▸ **Exercise aim**: Set down exactly the lines in the records below that run from the line with "- exists (S k). now apply (up_snoc _ _ c)." to the line with "Hypothesis roots_parent : forall", inclusive, and nothing more.

Dataset excerpts

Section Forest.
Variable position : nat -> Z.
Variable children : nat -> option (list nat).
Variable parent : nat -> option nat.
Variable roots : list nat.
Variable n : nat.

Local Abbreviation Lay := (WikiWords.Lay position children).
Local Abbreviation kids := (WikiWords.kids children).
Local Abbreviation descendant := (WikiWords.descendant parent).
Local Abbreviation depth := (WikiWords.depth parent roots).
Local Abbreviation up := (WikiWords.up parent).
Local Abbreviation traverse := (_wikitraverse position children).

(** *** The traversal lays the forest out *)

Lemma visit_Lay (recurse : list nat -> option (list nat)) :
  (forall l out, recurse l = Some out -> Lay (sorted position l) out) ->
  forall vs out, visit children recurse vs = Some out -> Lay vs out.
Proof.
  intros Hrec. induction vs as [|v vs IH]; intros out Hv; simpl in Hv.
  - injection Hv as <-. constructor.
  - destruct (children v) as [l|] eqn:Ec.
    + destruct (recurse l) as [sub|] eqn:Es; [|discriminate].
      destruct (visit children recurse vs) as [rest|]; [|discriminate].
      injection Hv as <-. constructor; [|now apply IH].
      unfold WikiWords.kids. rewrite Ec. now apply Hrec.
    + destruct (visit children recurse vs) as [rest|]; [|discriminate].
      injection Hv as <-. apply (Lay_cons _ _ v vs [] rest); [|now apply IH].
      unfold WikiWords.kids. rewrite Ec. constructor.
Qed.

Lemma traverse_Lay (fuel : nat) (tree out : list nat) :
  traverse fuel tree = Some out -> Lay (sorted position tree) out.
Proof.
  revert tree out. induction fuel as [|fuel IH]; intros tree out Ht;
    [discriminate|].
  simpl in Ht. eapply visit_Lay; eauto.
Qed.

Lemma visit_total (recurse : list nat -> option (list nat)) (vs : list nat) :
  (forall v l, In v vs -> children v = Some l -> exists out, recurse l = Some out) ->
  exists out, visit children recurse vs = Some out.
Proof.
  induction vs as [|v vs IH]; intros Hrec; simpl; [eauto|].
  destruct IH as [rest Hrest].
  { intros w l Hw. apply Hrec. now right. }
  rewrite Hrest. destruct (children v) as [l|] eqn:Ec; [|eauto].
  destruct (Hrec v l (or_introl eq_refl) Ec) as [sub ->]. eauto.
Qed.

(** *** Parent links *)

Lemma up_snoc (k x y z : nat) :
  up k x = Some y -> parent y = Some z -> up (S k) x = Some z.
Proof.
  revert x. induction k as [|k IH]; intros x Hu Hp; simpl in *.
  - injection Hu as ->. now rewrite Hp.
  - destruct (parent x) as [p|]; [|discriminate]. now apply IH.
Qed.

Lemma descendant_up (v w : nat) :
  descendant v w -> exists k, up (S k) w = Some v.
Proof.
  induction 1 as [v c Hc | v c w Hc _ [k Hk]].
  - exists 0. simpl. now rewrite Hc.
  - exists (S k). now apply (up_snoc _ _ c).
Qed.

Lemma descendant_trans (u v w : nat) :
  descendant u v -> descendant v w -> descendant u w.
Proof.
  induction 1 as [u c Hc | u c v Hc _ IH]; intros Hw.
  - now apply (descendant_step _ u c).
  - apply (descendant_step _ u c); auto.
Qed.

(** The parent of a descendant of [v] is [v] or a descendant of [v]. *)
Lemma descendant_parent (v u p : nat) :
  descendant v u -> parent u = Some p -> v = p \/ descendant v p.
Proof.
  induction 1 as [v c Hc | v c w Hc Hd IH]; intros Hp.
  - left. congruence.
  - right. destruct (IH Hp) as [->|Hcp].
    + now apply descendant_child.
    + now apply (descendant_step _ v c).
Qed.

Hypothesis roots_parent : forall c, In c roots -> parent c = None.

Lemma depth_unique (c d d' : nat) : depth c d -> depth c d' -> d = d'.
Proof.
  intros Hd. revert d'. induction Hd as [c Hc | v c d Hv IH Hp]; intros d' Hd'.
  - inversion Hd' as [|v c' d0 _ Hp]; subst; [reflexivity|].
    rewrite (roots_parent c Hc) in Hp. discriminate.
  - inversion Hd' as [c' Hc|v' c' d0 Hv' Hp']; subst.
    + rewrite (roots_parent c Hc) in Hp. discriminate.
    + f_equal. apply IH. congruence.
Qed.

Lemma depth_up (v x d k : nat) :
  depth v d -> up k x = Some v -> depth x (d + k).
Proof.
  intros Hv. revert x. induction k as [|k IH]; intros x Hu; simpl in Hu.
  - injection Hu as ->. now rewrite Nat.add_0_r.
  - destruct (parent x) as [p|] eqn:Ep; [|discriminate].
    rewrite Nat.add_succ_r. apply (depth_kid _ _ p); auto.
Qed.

▸ **Response**:
  - exists (S k). now apply (up_snoc _ _ c).
Qed.

Lemma descendant_trans (u v w : nat) :
  descendant u v -> descendant v w -> descendant u w.
Proof.
  induction 1 as [u c Hc | u c v Hc _ IH]; intros Hw.
  - now apply (descendant_step _ u c).
  - apply (descendant_step _ u c); auto.
Qed.

(** The parent of a descendant of [v] is [v] or a descendant of [v]. *)
Lemma descendant_parent (v u p : nat) :
  descendant v u -> parent u = Some p -> v = p \/ descendant v p.
Proof.
  induction 1 as [v c Hc | v c w Hc Hd IH]; intros Hp.
  - left. congruence.
  - right. destruct (IH Hp) as [->|Hcp].
    + now apply descendant_child.
    + now apply (descendant_step _ v c).
Qed.

Hypothesis roots_parent : forall c, In c roots -> parent c = None.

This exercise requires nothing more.